В это время Драгут, перебравшийся со своего разбитого корабля на другую галеру, отправился осматривать оставшиеся в его распоряжении силы и готовиться отомстить неверным, как того требовал Аллах. Турок оценивал положение именно так, и его неистовый гнев передавался матросам.
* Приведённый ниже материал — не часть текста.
Lemma client_finishes cr cn sn salt it ck sv : agreed cn sn salt it -> client_keys cr salt it ck sv ->
  let wp := without_proof_of (cn ++ sn) in
  exists sp, login_scram_sha_256_cont cr (first_of cn sn salt it) (client_started cn) =
      Ok (Some (final_of (cn ++ sn) (proof_of ck (bare_of cn) (first_of cn sn salt it) wp)), set_SaltedPassword sp (set_without_proof (Some wp) (client_asked cn sn salt it))) /\
    server_key_known cr sv (set_SaltedPassword sp (set_without_proof (Some wp) (client_asked cn sn salt it))).
Proof.
  intros [(Hcb & Hc44 & Hc0) (Hsb & Hs44 & Hs0) [Lc Ls] Hus Hf Hb Hw] Hk wp.
  destruct (client_final_ok cr salt it ck sv (client_asked cn sn salt it) (bare_of cn) (first_of cn sn salt it) (cn ++ sn)) as (sp & E & Hs);
    [assumption|assumption|reflexivity..|assumption|assumption|reflexivity|by apply Forall_app|zlia|].
  exists sp. split; [|exact Hs]. unfold login_scram_sha_256_cont. autorewrite with sm. change (client_nonce (client_started cn)) with (Some cn).
  change (server_first_message (client_started cn)) with (@None (list Z)). cbn iota. rewrite until_nul_all by (unfold first_of; no_char).
  erewrite SM_bind_eq by (apply read_server_first; [reflexivity|assumption..]). cbn [negb]. exact E.
Qed.

Lemma server_concludes cn sn salt it ck sv ah : agreed cn sn salt it -> key32 ck -> key32 sv ->
  let wp := without_proof_of (cn ++ sn) in let first := first_of cn sn salt it in
  exists s, scram_client_final true (final_of (cn ++ sn) (proof_of ck (bare_of cn) first wp)) (server_waiting cn sn salt it (sha256 ck) sv ah) =
      Ok (Some (str "v=" ++ text (hmac sv (auth (bare_of cn) first wp))), s) /\ ClientKey s = ck /\ ServerKey s = sv /\ adhoc s = ah.
Proof.
  intros [(Hcb & Hc44 & Hc0) (Hsb & Hs44 & Hs0) [Lc Ls] Hus Hf Hb Hw] Hck Hsv wp first. eexists. split; [|split_and!].
  - apply (server_accepts cn sn (bare_of cn) first ck sv); first [assumption|reflexivity].
  - reflexivity.
  - reflexivity.
  - reflexivity.
Qed.

Lemma exchange_steps rn cr d u m1 c1 m2 u' s1 m3 c2 m4 s2 ok c3 :
  login_scram_sha_256 rn cr free_scram_state = Ok (Some m1, c1) -> scram_client_first d u m1 free_scram_state = Ok (Some m2, u', s1) ->
  login_scram_sha_256_cont cr m2 c1 = Ok (Some m3, c2) -> scram_client_final true m3 s1 = Ok (Some m4, s2) -> login_scram_sha_256_final cr m4 c2 = Ok (ok, c3) ->
  exchange rn cr d u = Ok (Some {| ac_state := s2; ac_user := u'; ac_client_ok := ok |}).
Proof.
  intros E1 E2 E3 E4 E5. unfold exchange. rewrite E1. cbn [mbind res_bind sent]. rewrite E2. cbn [mbind res_bind sent]. rewrite E3. cbn [mbind res_bind sent].
  rewrite E4. cbn [mbind res_bind sent]. by rewrite E5.
Qed.

Lemma exchange_ok rn cr d u p salt it ah ck sv :
  good_nonce rn -> good_nonce (dr_nonce d) -> usable_password cr = true -> mock_auth u = false -> verifier_for d u p salt it ah -> short p -> usual salt it ->
  client_keys cr salt it ck sv -> stored_key (hi p salt it) = sha256 ck -> server_key (hi p salt it) = sv ->
  exists a, exchange rn cr d u = Ok (Some a) /\ ac_client_ok a = true /\ ClientKey (ac_state a) = ck /\ ServerKey (ac_state a) = sv /\ adhoc (ac_state a) = ah /\
    cr_passwd (ac_user a) = cr_passwd u /\ (dynamic_passwd u = false -> forall d', verifier_for d' (ac_user a) p salt it ah).
Proof.
  intros Hr Hd Hu Hm Hv Hp Hus Hk Est Esv. pose proof (agreed_nonces rn (dr_nonce d) salt it Hr Hd Hus) as Hag. destruct (client_keys32 _ _ _ _ _ Hk) as [Hck Hsv].
  destruct (server_answers rn d u p salt it ah (proj1 Hr) (proj2 Hr) (proj1 Hd) (proj2 Hd) Hm Hv Hp Hus) as (u' & E2 & Hu'). rewrite Est, Esv in E2.
  destruct (client_finishes cr _ _ salt it ck sv Hag Hk) as (sp & E3 & Hsk). destruct (server_concludes _ _ salt it ck sv ah Hag Hck Hsv) as (s & E4 & Hs).
  set (c := set_SaltedPassword sp _) in Hsk. assert (E5 := client_accepts cr sv _ _ _ c (ag_bare _ _ _ _ Hag) (ag_first _ _ _ _ Hag) (ag_wp _ _ _ _ Hag) Hsv eq_refl eq_refl eq_refl Hsk). unfold c in E5.
  exists {| ac_state := s; ac_user := u'; ac_client_ok := true |}. split; [|cbn [ac_state ac_user ac_client_ok]; tauto].
  exact (exchange_steps _ _ _ _ _ _ _ _ _ _ _ _ _ _ _ (login_start rn cr (proj1 Hr) (proj2 Hr) Hu) E2 E3 E4 E5).
Qed.
End verifiers.

(** C13: A login completes on both sides: PgBouncer logging in to a server with a
    password, and PgBouncer as the server of a user whose verifier was made
    from that password (a plain text password, a stored SCRAM secret, or what
    is cached of either), exchange four messages, after which the server has
    accepted the client, the client has verified the server, and the server
    has recovered the client's key.  What is left in the user's cache verifies
    the same password again. *)
Theorem scram_login_completes {SP : Saslprep} rn cr d u p salt it ah :
  good_nonce rn -> good_nonce (dr_nonce d) -> get_password_type (cr_passwd cr) = PASSWORD_TYPE_PLAINTEXT -> scram_passthrough_valid cr = false ->
  prepared (cr_passwd cr) = Some p -> short p -> mock_auth u = false -> verifier_for d u p salt it ah -> usual salt it ->
  exists a, exchange rn cr d u = Ok (Some a) /\ ac_client_ok a = true /\ ClientKey (ac_state a) = client_key (hi p salt it) /\ adhoc (ac_state a) = ah /\
    (dynamic_passwd u = false -> forall d', verifier_for d' (ac_user a) p salt it ah).
Proof.
  intros Hr Hd Ht Hpass Hprep Hp Hm Hv Hus.
  destruct (exchange_ok rn cr d u p salt it ah (client_key (hi p salt it)) (server_key (hi p salt it))) as (a & E & Hok & Hck & _ & Ha & _ & Hc); try done.
  - unfold usable_password. by rewrite Ht.
  - by apply keys_of_password.
  - by exists a.
Qed.

(** C15: Keys are passed through: when a client has logged in with SCRAM against
    a stored secret, with the credentials of its pool and on a real database,
    the keys PgBouncer keeps of that exchange log it in to a server that holds
    the same secret, without knowing the password. *)
Theorem scram_passthrough_completes {SP : Saslprep} rn cr d u p salt it rn' d' backend :
  good_nonce rn -> good_nonce (dr_nonce d) -> get_password_type (cr_passwd cr) = PASSWORD_TYPE_PLAINTEXT -> scram_passthrough_valid cr = false ->
  prepared (cr_passwd cr) = Some p -> short p -> mock_auth u = false -> cr_passwd u = secret_of p salt it -> verifier_for d u p salt it false -> usual salt it ->
  good_nonce rn' -> good_nonce (dr_nonce d') -> mock_auth backend = false -> verifier_for d' backend p salt it false ->
  exists a b, exchange rn cr d u = Ok (Some a) /\ adhoc (ac_state a) = false /\
    exchange rn' (save_keys false true (ac_user a) (ac_state a)) d' backend = Ok (Some b) /\ ac_client_ok b = true.
Proof.
  intros Hr Hd Ht Hpass Hprep Hp Hm Hpw Hv Hus Hr' Hd' Hm' Hv'.
  destruct (exchange_ok rn cr d u p salt it false (client_key (hi p salt it)) (server_key (hi p salt it))) as (a & E & Hok & Hck & Hsk & Ha & Hcp & _); try done.
  { unfold usable_password. by rewrite Ht. }
  { by apply keys_of_password. }
  assert (Ek : save_keys false true (ac_user a) (ac_state a) = kept_keys (ac_user a) (ac_state a)) by (unfold save_keys; by rewrite Ha).
  set (cr' := kept_keys (ac_user a) (ac_state a)).
  destruct (exchange_ok rn' cr' d' backend p salt it false (cr_ClientKey cr') (cr_ServerKey cr')) as (b & E' & Hok' & _); try done.
  - unfold usable_password. change (cr_passwd cr') with (cr_passwd (ac_user a)). destruct Hus as (Hb & Hne & _ & Hit).
    rewrite Hcp, Hpw, password_type_of_secret by (done || (unfold SCRAM_MAX_ITERATIONS, INT_MAX in *; lia)). done.
  - apply keys_kept; [done|change (key32 (ClientKey (ac_state a))); rewrite Hck; auto with pgb|change (key32 (ServerKey (ac_state a))); rewrite Hsk; auto with pgb].
  - change (cr_ClientKey cr') with (ClientKey (ac_state a)). rewrite Hck. apply stored_key_eq.
  - exists a, b. split; [done|]. split; [done|]. by rewrite Ek.
Qed.

(** ** Examples *)

Module Example.

Definition plain_user (name passwd : string) : Credentials :=
  mkCredentials (str name) (str passwd) false false false false 0 None zero_key zero_key zero_key false.
Definition secret_user (p salt : list Z) (it : Z) : Credentials :=
  mkCredentials (str "joe") (secret_of p salt it) false false false false 0 None zero_key zero_key zero_key false.

Definition draws : Draws := {| dr_iterations := 2; dr_salt := str "0123456789abcdef"; dr_mock_nonce := replicate 32 7; dr_nonce := str "server-nonce-18-by" |}.
Definition joe : Credentials := plain_user "joe" "s3cret".
Definition salt : list Z := str "0123456789abcdef".
Definition nonce : list Z := str "client-nonce-18-by".

Lemma usual_salt : usual salt 2.
Proof. split_and!; [apply str_bytes|done|done|done|unfold SCRAM_MAX_ITERATIONS; lia]. Qed.
(* ===== verification/Varcache.v ===== *)
(** * Server parameters (src/varcache.c, lib/usual/strpool.c)

    Clients and servers each have a cache of the parameters that are tracked,
    with values shared in a pool of reference counted strings.  Before a client
    gets a server, [varcache_apply] sends it the SET and RESET commands that
    bring its parameters to the client's; when they are done
    [varcache_set_canonical] brings the two caches together.

    The store holds the strings of the pool, the tree they are found in (a map
    from text to address here), and the caches: of clients, of servers, and the
    original parameters of a pool.  Following a pointer to a freed string and an
    index outside a cache are [Undef].  Allocation asks [mem]. *)

From S2P Require Import Prelude Protocol MBuf PktBuf Proto Quote.
From stdpp Require Import base option countable gmap list strings.
#[local] Open Scope Z_scope.

(** ** Data *)

Record PStr := mkPStr { pt_str : list Z; pt_refcnt : Z }.

Record var_lookup := mkLookup { vl_name : list Z; vl_idx : nat }.

Record VStore := mkVStore {
  vs_strings : gmap positive PStr;
  vs_tree : gmap (list Z) positive;
  vs_count : Z;
  vs_vpool : bool;
  vs_caches : gmap positive (list (option positive));
  vs_allocs : nat
}.

Definition set_strings m t n σ := mkVStore m t n (vs_vpool σ) (vs_caches σ) (vs_allocs σ).
Definition set_caches c σ := mkVStore (vs_strings σ) (vs_tree σ) (vs_count σ) (vs_vpool σ) c (vs_allocs σ).
Definition set_vpool b σ := mkVStore (vs_strings σ) (vs_tree σ) (vs_count σ) b (vs_caches σ) (vs_allocs σ).

(** Text, compared the way the names of parameters are. *)
Definition tolower (c : Z) : Z := if bool_decide (65 <= c <= 90) then c + 32 else c.
Definition lower (s : list Z) : list Z := tolower <$> s.

Definition find_var (key : list Z) (lookup_map : list var_lookup) : option var_lookup :=
  snd <$> list_find (fun lk => lower (vl_name lk) = lower key) lookup_map.

(** Outcomes of load_parameter: the last two disconnect the server. *)
Inductive load_result := Loaded | LoadWait | LoadBroken | LoadFailed.

(** ** The names that are tracked *)

Definition isspace (c : Z) : bool := bool_decide (c = 32 \/ 9 <= c <= 13).

Fixpoint skip_ws (s : list Z) : list Z :=
  match s with c :: s' => if isspace c then skip_ws s' else s | [] => [] end.

(** The text up to a comma, and what follows the comma. *)
Fixpoint until_comma (s : list Z) : list Z * list Z :=
  match s with
  | [] => ([], [])
  | c :: s => if bool_decide (c = 44) then ([], s) else let '(w, rest) := until_comma s in (c :: w, rest)
  end.

Definition rstrip (s : list Z) : list Z := rev (skip_ws (rev s)).

(** lib/usual/string.c; the length of the text is fuel enough. *)
Fixpoint word_list (fuel : nat) (s : list Z) : list (list Z) :=
  match fuel, s with
  | S fuel, _ :: _ => let '(w, rest) := until_comma (skip_ws s) in rstrip w :: word_list fuel rest
  | _, _ => []
  end.
Definition parse_word_list (s : list Z) : list (list Z) := word_list (length s) s.

Definition static_names : list (list Z) :=
  [str "DateStyle"; str "client_encoding"; str "TimeZone"; str "standard_conforming_strings"; str "application_name";
   str "default_transaction_read_only"; str "IntervalStyle"; str "search_path"; str "scram_iterations";
   str "session_authorization"].

Definition add_name (lookup_map : list var_lookup) (name : list Z) : list var_lookup :=
  match find_var name lookup_map with
  | Some _ => lookup_map
  | None => lookup_map ++ [mkLookup name (length lookup_map)]
  end.

Definition init_var_lookup (cf_track_extra_parameters : list Z) : list var_lookup :=
  foldl add_name (imap (fun i n => mkLookup n i) static_names) (parse_word_list cf_track_extra_parameters).

Section Operations.
Context `{Realloc} (mem : nat -> bool) (lookup_map : list var_lookup).
#[local] Abbreviation M := (SM VStore).

Definition num_var_cached : nat := length lookup_map.

Definition allocate : M bool := fun σ =>
  Ok (mem (vs_allocs σ),
      mkVStore (vs_strings σ) (vs_tree σ) (vs_count σ) (vs_vpool σ) (vs_caches σ) (S (vs_allocs σ))).

(** ** The pool of strings *)

Definition the_string (a : positive) : M PStr := fun σ =>
  match vs_strings σ !! a with Some p => Ok (p, σ) | None => Undef end.

Definition put_refcnt (a : positive) (n : Z) : M unit := fun σ =>
  match vs_strings σ !! a with
  | Some p => Ok (tt, set_strings (<[a := mkPStr (pt_str p) n]> (vs_strings σ)) (vs_tree σ) (vs_count σ) σ)
  | None => Undef
  end.

(** refcnt++, of an int *)
Definition incr_refcnt (a : positive) : M unit :=
  p ← the_string a;
  _ ← lift (if bool_decide (pt_refcnt p < INT_MAX) then Ok tt else Undef);
  put_refcnt a (pt_refcnt p + 1).

(** A new string; the first one of the tree needs no node. *)
Definition add_string (s : list Z) : M (option positive) := fun σ =>
  let a := fresh (dom (vs_strings σ)) in
  Ok (Some a, set_strings (<[a := mkPStr s 1]> (vs_strings σ)) (<[s := a]> (vs_tree σ)) (vs_count σ + 1) σ).

Definition strpool_get (s : list Z) : M (option positive) :=
  σ ← getS;
  match vs_tree σ !! s with
  | Some a => incr_refcnt a ≫= fun _ => mret (Some a)
  | None =>
      ok ← allocate;
      if negb ok then mret None
      else
        ok ← (if bool_decide (vs_tree σ = ∅) then mret true else allocate);
        if negb ok then mret None else add_string s
  end.

Definition strpool_incref (s : option positive) : M unit :=
  match s with
  | None => mret tt
  | Some a => incr_refcnt a
  end.

(** The last reference is gone. *)
Definition drop_string (a : positive) (s : list Z) : M unit := fun σ =>
  Ok (tt, set_strings (delete a (vs_strings σ)) (delete s (vs_tree σ)) (vs_count σ - 1) σ).

Definition strpool_decref (s : option positive) : M unit :=
  match s with
  | None => mret tt
  | Some a =>
      p ← the_string a;
      AssertS (bool_decide (pt_refcnt p > 0)) ≫= fun _ =>
      put_refcnt a (pt_refcnt p - 1) ≫= fun _ =>
      if bool_decide (pt_refcnt p - 1 > 0) then mret tt
      else drop_string a (pt_str p)
  end.

(** ** Caches *)

Definition the_cache (c : positive) : M (list (option positive)) := fun σ =>
  match vs_caches σ !! c with Some l => Ok (l, σ) | None => Undef end.

Definition value_at (l : list (option positive)) (i : nat) : res (option positive) :=
  match l !! i with Some v => Ok v | None => Undef end.

Definition get_value (c : positive) (lk : var_lookup) : M (option positive) :=
  l ← the_cache c; lift (value_at l (vl_idx lk)).

Definition put_value (c : positive) (lk : var_lookup) (v : option positive) : M unit :=
  l ← the_cache c;
  _ ← lift (value_at l (vl_idx lk));
  modS (fun σ => set_caches (<[c := <[vl_idx lk := v]> l]> (vs_caches σ)) σ).

Definition strpool_create : M bool :=
  ok ← allocate;
  if negb ok then mret false
  else
    ok ← allocate;
    if negb ok then mret false else modS (set_vpool true) ≫= fun _ => mret true.

Definition varcache_set (c : positive) (key : list Z) (value : option (list Z)) : M bool :=
  σ ← getS;
  ready ← (if vs_vpool σ then mret true else strpool_create);
  if negb ready then mret false
  else
    match find_var key lookup_map with
    | None => mret false
    | Some lk =>
        old ← get_value c lk;
        strpool_decref old ≫= fun _ =>
        put_value c lk None ≫= fun _ =>
        match value with
        | None => mret false
        | Some value =>
            pstr ← strpool_get value;
            match pstr with
            | None => mret false
            | Some a => put_value c lk (Some a) ≫= fun _ => mret true
            end
        end
    end.

(** The text a pointer of a cache refers to. *)
Definition text_of (v : option positive) : M (option (list Z)) :=
  match v with
  | None => mret None
  | Some a => p ← the_string a; mret (Some (pt_str p))
  end.

Definition variable_is_guc_list_quote (key : list Z) : bool := bool_decide (lower key = str "search_path").

(** The right hand side of SET. *)
Definition set_operand (key cv : list Z) : res (option (list Z)) :=
  if variable_is_guc_list_quote key then Ok (Some (if bool_decide (cv = [34; 34]) then str "''" else cv))
  else pg_quote_literal (Some cv) 128.

Definition set_command (key tmp : list Z) : list Z := str "SET " ++ key ++ str "=" ++ tmp ++ str ";".
Definition reset_command (key : list Z) : list Z := str "RESET " ++ key ++ str ";".

(** The command for one parameter, from the texts of the two values. *)
Definition var_command (key : list Z) (cval sval : option (list Z)) : res (option (list Z)) :=
  match cval with
  | None => Ok (match sval with None => None | Some _ => Some (reset_command key) end)
  | Some cv =>
      if bool_decide (sval = Some cv) then Ok None
      else res_bind _ _ (fun tmp : option (list Z) => Ok (set_command key <$> tmp)) (set_operand key cv)
  end.

(** A command of 300 bytes or more is formatted into allocated memory. *)
Definition command_buffer (cmd : list Z) : M unit :=
  if bool_decide (zlen cmd < 300) then mret tt
  else ok ← allocate; lift (if ok : bool then Ok tt else Fatal).

Definition put_command (pkt : PktBuf) (cmd : list Z) : M PktBuf :=
  command_buffer cmd ≫= fun _ =>
  lift (pktbuf_put_bytes pkt cmd (zlen cmd)).

Definition apply_var (pkt : PktBuf) (key : list Z) (cval sval : option positive) : M (PktBuf * Z) :=
  ctext ← text_of cval;
  stext ← text_of sval;
  cmd ← lift (var_command key ctext stext);
  match cmd with
  | None => mret (pkt, 0)
  | Some cmd => pkt ← put_command pkt cmd; mret (pkt, 1)
  end.

Fixpoint apply_vars (server client : positive) (l : list var_lookup) (pkt : PktBuf) (changes : Z) : M (PktBuf * Z) :=
  match l with
  | [] => mret (pkt, changes)
  | lk :: l =>
      sval ← get_value server lk;
      cval ← get_value client lk;
      '(pkt, n) ← apply_var pkt (vl_name lk) cval sval;
      apply_vars server client l pkt (changes + n)
  end.

(** [pkt] is the buffer pktbuf_temp gives; the answer is what the function
    returns, what it stores in *changes_p, and the packet. *)
Definition varcache_apply (op_send : list Z -> iores) (pkt : PktBuf) (server client : positive) : M (bool * bool * PktBuf) :=
  pkt ← lift (pktbuf_start_packet pkt PqMsg_Query);
  '(pkt, changes) ← apply_vars server client lookup_map pkt 0;
  if bool_decide (changes = 0) then mret (true, false, pkt)
  else
    pkt ← lift (pktbuf_put_char pkt 0);
    pkt ← lift (pktbuf_finish_packet pkt);
    sent ← lift (pktbuf_send_immediate op_send pkt);
    mret (sent, bool_decide (changes > 0), pkt).

Definition canonical_var (server client orig : positive) (lk : var_lookup) : M unit :=
  server_val ← get_value server lk;
  client_val ← get_value client lk;
  orig_val ← get_value orig lk;
  match orig_val with
  | None =>
      if negb (bool_decide (client_val = server_val)) then
        strpool_incref client_val ≫= fun _ =>
        strpool_decref server_val ≫= fun _ =>
        put_value server lk client_val
      else mret tt
  | Some _ =>
      match client_val, server_val with
      | Some _, Some _ =>
          if negb (bool_decide (client_val = server_val)) then
            strpool_incref server_val ≫= fun _ =>
            strpool_decref client_val ≫= fun _ =>
            put_value client lk server_val
          else mret tt
      | Some _, None =>
          strpool_incref client_val ≫= fun _ =>
          put_value server lk client_val
      | None, Some _ =>
          strpool_decref server_val ≫= fun _ =>
          put_value server lk None
      | None, None => mret tt
      end
  end.

Fixpoint each_var (f : var_lookup -> M unit) (l : list var_lookup) : M unit :=
  match l with [] => mret tt | lk :: l => f lk ≫= fun _ => each_var f l end.

Definition varcache_set_canonical (server client orig : positive) : M unit :=
  each_var (canonical_var server client orig) lookup_map.

Definition fill_var (src dst : positive) (lk : var_lookup) : M unit :=
  srcval ← get_value src lk;
  dstval ← get_value dst lk;
  match dstval with
  | None => strpool_incref srcval ≫= fun _ => put_value dst lk srcval
  | Some _ => mret tt
  end.

Definition varcache_fill_unset (src dst : positive) : M unit := each_var (fill_var src dst) lookup_map.

Definition clean_var (c : positive) (i : nat) : M unit :=
  let lk := mkLookup [] i in
  v ← get_value c lk;
  strpool_decref v ≫= fun _ =>
  put_value c lk None.

Fixpoint clean_loop (c : positive) (n i : nat) : M unit :=
  match n with O => mret tt | S n => clean_var c i ≫= fun _ => clean_loop c n (S i) end.

Definition varcache_clean (c : positive) : M unit := clean_loop c num_var_cached 0.

(** The parameters of a client in a startup packet, and as ParameterStatus. *)
Fixpoint put_params (put : PktBuf -> list Z -> list Z -> res PktBuf) (c : positive) (l : list var_lookup) (pkt : PktBuf) : M PktBuf :=
  match l with
  | [] => mret pkt
  | lk :: l =>
      v ← get_value c lk;
      t ← text_of v;
      pkt ← lift (match t with None => Ok pkt | Some t => put pkt (vl_name lk) t end);
      put_params put c l pkt
  end.

Definition varcache_apply_startup (pkt : PktBuf) (client : positive) : M PktBuf :=
  put_params (fun pkt key val => pkt ← pktbuf_put_string pkt key; pktbuf_put_string pkt val) client lookup_map pkt.

Definition varcache_add_params (pkt : PktBuf) (c : positive) : M PktBuf :=
  put_params pktbuf_write_ParameterStatus c lookup_map pkt.

(** [ready]: welcome_msg_ready of the pool; [msg]: its welcome_msg. *)
Definition add_welcome_parameter (ready : bool) (msg : PktBuf) (orig : positive) (key val : list Z) : M (bool * PktBuf) :=
  if ready then mret (true, msg)
  else
    stored ← varcache_set orig key (Some val);
    msg ← lift (if stored : bool then Ok msg else pktbuf_write_ParameterStatus msg key val);
    mret (negb (pb_failed msg), msg).

Definition load_values (server : positive) (link : option positive) (key val : list Z) : M unit :=
  varcache_set server key (Some val) ≫= fun _ =>
  match link with
  | Some client => varcache_set client key (Some val) ≫= fun _ => mret tt
  | None => mret tt
  end.

Definition load_parameter (pkt : PktHdr) (server : positive) (link : option positive) (orig : positive) (ready : bool)
    (msg : PktBuf) (startup : bool) : M (load_result * PktBuf) :=
  if incomplete_pkt pkt then mret (LoadWait, msg)
  else
    '(key, data) ← lift (mbuf_get_string (pkt_data pkt));
    match key with
    | None => mret (LoadBroken, msg)
    | Some key =>
        '(val, _) ← lift (mbuf_get_string data);
        match val with
        | None => mret (LoadBroken, msg)
        | Some val =>
            load_values server link key val ≫= fun _ =>
            if startup then
              '(ok, msg) ← add_welcome_parameter ready msg orig key val;
              mret (if ok : bool then Loaded else LoadFailed, msg)
            else mret (Loaded, msg)
        end
    end.

(** A new socket or pool gets an empty cache; a freed one cleans its cache. *)
Definition new_cache (c : positive) : M unit :=
  modS (fun σ => set_caches (<[c := replicate num_var_cached None]> (vs_caches σ)) σ).
Definition free_cache (c : positive) : M unit :=
  varcache_clean c ≫= fun _ => modS (fun σ => set_caches (delete c (vs_caches σ)) σ).
End Operations.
Он издалека наблюдал разгром четырех галер, преследовавших шлюпку. С его места было видно семь вражеских кораблей, участвовавших в бою, и Драгут решил, что это и есть весь тот флот, с которым он собирался поквитаться. Во имя бороды пророка, надо так отомстить, чтобы его имя хорошо запомнили. Так, чтобы ужас грядущей расплаты затмил все кошмары, которые когда-либо переживали эти христианские свиньи. Они должны дорого заплатить, эти неверные, за тот урон, который был нанесен его флоту и добыче, взятой во время похода! Он живьем изжарит каждого христианина, уцелевшего в битве с его тринадцатью галерами, оставшимися от флота, которым так гордился Драгут и силы которого эти вероломные христиане уменьшили вдвое! Гнев воспламенил кровь Драгута, но не ослепил его и не притупил остроты ума. За счет противника будет нетрудно восстановить численность кораблей и экипажей. Считая, что силы его все еще вдвое больше, а ловкость и умение дают еще более значительное преимущество, корсар полагал, что с легкостью захватит эти европейские корабли и таким образом хотя бы частично возместит потери. Во время подготовки флота к сражению был отдан приказ воздержаться от применения орудий, чтобы не повредить будущую собственность, и брать противника на абордаж. Однако, выйдя из бухты, он увидел все силы противника и понял, что ошибся не только в количестве судов врага: корабли христиан превосходили галеры пиратов также и водоизмещением.